*TASK*. Give back exactly the lines of the material below, starting with the line with "Definition vmessLink (remark" and going on through the line with "let q := set_if".

*DATASET ENTRIES*.
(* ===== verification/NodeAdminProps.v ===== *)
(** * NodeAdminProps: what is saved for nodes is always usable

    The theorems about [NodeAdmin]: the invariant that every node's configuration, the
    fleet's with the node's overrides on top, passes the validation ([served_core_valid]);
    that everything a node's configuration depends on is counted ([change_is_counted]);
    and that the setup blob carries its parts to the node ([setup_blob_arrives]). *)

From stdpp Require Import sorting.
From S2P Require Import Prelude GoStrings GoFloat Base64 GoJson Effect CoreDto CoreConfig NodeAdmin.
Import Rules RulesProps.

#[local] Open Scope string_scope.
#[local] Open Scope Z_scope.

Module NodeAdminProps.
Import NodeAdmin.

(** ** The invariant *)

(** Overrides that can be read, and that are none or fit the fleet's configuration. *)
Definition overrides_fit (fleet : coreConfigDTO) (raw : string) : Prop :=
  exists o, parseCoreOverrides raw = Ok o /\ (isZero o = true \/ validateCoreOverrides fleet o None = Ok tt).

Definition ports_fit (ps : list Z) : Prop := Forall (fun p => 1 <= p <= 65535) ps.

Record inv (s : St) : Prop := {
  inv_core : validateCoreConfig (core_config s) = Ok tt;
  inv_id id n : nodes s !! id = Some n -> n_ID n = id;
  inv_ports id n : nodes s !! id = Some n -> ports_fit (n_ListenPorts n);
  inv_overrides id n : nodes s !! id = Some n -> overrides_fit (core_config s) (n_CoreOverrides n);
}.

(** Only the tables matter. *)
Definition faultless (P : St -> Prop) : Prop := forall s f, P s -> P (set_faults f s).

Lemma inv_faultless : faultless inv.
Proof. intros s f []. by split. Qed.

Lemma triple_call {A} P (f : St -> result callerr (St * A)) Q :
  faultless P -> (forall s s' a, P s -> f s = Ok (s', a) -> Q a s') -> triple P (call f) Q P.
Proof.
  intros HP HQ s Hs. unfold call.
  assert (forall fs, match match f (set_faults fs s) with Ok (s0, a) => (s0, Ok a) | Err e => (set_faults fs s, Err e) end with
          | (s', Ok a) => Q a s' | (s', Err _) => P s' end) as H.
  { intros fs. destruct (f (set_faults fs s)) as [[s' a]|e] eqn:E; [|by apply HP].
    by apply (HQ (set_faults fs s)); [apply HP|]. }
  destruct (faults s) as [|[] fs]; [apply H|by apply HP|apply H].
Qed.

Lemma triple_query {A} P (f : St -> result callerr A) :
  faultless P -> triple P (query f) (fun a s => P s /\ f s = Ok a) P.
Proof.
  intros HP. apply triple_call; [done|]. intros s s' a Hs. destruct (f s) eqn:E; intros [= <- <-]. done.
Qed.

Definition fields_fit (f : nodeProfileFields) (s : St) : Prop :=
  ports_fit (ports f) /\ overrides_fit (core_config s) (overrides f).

--

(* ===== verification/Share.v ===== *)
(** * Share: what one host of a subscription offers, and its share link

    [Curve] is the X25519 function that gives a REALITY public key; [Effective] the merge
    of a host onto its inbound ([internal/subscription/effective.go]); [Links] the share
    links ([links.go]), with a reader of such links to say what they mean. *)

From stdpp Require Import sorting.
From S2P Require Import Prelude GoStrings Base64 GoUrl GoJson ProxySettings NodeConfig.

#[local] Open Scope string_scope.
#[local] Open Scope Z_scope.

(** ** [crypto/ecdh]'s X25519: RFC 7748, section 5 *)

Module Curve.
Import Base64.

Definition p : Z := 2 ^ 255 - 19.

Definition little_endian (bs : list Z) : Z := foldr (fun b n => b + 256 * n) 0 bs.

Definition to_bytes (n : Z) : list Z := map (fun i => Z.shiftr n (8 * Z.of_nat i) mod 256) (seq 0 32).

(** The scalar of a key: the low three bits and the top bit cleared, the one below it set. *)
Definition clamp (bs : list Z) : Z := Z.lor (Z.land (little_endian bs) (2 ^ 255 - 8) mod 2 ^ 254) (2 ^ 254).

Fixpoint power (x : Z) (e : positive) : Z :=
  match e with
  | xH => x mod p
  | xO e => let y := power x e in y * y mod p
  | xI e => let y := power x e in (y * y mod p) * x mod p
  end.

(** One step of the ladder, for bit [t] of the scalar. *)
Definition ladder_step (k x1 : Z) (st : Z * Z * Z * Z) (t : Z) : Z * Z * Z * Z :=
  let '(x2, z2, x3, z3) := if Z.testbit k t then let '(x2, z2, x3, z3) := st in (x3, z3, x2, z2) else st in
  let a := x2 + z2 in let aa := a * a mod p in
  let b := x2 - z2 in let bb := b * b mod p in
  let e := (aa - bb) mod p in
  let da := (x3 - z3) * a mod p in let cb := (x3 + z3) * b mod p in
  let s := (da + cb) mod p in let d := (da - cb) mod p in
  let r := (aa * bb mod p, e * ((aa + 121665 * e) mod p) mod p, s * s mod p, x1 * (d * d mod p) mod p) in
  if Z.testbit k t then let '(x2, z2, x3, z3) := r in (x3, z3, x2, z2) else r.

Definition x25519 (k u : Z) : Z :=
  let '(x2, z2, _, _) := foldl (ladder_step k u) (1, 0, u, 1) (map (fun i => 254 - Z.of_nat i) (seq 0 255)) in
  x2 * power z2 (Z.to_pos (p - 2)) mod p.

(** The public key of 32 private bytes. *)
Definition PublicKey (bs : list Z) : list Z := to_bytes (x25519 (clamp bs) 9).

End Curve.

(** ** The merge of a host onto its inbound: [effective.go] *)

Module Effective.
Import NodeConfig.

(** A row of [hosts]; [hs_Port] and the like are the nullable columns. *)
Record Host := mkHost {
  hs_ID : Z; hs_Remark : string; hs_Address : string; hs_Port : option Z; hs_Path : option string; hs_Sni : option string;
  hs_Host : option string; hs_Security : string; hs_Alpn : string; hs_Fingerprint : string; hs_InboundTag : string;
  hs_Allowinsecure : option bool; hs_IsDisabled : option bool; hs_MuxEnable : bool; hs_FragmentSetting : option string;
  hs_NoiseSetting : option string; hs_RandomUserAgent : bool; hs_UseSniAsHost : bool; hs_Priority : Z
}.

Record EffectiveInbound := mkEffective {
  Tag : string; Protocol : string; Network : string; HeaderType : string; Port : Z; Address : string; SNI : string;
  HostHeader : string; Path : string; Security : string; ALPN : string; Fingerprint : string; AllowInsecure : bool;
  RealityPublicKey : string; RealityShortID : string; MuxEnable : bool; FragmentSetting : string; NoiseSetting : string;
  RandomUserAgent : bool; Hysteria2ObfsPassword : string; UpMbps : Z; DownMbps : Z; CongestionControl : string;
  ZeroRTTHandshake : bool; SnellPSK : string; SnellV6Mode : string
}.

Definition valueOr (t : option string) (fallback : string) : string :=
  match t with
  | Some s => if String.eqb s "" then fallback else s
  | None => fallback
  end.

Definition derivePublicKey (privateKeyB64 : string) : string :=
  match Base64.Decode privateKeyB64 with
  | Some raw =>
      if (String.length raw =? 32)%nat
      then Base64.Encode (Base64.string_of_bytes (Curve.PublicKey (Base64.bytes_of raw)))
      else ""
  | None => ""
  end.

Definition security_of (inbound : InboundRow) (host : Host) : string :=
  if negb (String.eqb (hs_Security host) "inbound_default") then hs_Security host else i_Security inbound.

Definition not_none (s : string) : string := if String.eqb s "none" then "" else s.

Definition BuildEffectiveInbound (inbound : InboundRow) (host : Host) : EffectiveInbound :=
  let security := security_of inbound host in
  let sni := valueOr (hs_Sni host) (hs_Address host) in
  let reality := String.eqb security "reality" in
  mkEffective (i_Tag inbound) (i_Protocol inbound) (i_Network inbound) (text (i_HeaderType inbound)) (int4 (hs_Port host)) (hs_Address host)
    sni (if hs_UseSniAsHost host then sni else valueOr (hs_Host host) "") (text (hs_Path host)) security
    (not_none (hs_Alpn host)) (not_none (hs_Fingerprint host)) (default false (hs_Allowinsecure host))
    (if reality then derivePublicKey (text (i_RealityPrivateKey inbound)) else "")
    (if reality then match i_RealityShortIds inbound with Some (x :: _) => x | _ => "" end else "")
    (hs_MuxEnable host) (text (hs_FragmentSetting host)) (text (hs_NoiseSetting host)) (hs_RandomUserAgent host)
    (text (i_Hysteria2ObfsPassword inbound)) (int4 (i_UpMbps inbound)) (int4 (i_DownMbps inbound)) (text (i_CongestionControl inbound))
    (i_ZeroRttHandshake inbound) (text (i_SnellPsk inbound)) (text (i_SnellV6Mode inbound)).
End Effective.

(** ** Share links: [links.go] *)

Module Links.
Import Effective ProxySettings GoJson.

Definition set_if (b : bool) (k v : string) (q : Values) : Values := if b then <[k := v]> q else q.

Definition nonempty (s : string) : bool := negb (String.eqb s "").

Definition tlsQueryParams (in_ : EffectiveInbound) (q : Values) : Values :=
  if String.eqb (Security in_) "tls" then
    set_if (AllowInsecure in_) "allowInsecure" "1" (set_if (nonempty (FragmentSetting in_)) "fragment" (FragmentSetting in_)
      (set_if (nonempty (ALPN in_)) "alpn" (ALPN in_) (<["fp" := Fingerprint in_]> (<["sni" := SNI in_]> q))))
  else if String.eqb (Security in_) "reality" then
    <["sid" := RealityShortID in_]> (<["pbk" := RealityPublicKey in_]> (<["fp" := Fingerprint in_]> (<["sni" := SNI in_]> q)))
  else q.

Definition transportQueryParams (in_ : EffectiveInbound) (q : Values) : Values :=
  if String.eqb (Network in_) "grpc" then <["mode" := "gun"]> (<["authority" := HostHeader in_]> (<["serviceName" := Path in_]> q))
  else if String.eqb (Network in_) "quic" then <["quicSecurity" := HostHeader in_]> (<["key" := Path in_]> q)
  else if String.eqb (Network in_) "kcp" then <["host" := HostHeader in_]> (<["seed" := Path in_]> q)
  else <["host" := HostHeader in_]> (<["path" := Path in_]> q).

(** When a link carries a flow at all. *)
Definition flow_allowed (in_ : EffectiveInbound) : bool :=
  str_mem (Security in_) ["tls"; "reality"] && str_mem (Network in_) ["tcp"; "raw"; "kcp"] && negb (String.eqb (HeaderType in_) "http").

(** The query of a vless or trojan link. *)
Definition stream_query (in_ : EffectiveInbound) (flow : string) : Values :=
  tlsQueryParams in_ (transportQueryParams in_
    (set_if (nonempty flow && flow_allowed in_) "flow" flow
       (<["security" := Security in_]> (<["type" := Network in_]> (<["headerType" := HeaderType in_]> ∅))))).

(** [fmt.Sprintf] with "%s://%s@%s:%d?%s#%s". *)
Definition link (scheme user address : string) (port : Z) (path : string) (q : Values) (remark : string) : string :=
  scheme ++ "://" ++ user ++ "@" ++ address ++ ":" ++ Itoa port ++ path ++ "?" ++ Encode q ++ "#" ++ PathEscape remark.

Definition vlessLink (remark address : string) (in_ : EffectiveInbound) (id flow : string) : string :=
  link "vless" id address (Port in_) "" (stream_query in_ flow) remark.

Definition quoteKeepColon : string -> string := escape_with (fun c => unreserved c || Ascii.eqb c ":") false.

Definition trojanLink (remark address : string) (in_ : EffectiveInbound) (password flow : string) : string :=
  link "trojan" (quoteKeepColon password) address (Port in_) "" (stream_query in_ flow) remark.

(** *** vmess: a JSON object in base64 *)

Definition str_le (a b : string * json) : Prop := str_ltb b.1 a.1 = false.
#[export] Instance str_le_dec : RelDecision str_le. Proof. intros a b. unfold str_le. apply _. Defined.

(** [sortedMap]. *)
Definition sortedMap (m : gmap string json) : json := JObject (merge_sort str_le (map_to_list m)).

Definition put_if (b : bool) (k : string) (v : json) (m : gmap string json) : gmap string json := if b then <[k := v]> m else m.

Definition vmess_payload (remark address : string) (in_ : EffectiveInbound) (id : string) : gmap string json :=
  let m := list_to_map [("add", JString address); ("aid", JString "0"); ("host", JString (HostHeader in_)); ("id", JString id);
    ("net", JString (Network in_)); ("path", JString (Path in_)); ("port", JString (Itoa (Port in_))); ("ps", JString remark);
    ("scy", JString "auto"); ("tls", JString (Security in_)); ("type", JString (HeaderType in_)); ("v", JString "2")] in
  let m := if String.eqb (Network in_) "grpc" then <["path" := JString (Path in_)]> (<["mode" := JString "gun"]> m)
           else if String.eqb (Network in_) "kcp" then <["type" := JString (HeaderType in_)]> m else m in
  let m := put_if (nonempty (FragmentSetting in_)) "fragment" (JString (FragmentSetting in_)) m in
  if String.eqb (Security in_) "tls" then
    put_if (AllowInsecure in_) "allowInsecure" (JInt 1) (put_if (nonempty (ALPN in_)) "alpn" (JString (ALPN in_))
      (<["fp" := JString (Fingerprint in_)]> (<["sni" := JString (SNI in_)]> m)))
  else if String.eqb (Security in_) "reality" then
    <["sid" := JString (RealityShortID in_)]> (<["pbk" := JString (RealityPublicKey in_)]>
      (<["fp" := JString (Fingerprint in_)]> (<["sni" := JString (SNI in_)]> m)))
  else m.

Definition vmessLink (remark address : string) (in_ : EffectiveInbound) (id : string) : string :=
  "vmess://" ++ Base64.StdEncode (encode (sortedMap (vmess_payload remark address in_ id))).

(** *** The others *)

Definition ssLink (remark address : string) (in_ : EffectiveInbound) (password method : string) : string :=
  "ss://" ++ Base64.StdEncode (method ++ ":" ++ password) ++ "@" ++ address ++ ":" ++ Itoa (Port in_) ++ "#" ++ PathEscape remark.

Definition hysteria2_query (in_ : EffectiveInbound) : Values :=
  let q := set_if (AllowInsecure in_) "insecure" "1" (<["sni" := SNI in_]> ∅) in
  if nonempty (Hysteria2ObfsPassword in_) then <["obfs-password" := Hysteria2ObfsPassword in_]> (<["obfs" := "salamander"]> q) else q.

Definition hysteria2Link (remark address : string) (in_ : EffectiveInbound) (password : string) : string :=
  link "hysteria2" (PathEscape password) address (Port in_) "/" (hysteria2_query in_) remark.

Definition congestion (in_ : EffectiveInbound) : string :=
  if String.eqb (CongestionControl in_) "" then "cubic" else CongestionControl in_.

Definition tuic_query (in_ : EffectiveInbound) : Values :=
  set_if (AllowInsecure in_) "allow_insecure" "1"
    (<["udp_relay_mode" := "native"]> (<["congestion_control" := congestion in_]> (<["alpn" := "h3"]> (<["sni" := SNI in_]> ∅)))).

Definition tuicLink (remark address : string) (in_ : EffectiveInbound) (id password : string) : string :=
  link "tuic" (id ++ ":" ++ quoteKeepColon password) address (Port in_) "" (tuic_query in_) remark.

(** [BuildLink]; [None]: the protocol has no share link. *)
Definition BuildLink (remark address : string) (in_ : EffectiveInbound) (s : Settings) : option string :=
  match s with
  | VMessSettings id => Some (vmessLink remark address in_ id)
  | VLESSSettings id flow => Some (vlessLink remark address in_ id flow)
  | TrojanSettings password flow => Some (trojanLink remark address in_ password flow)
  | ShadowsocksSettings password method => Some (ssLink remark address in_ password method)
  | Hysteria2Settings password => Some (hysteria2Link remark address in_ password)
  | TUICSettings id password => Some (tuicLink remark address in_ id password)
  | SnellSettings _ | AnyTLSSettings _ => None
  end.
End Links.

*TASK RESULT*.
Definition vmessLink (remark address : string) (in_ : EffectiveInbound) (id : string) : string :=
  "vmess://" ++ Base64.StdEncode (encode (sortedMap (vmess_payload remark address in_ id))).

(** *** The others *)

Definition ssLink (remark address : string) (in_ : EffectiveInbound) (password method : string) : string :=
  "ss://" ++ Base64.StdEncode (method ++ ":" ++ password) ++ "@" ++ address ++ ":" ++ Itoa (Port in_) ++ "#" ++ PathEscape remark.

Definition hysteria2_query (in_ : EffectiveInbound) : Values :=
  let q := set_if (AllowInsecure in_) "insecure" "1" (<["sni" := SNI in_]> ∅) in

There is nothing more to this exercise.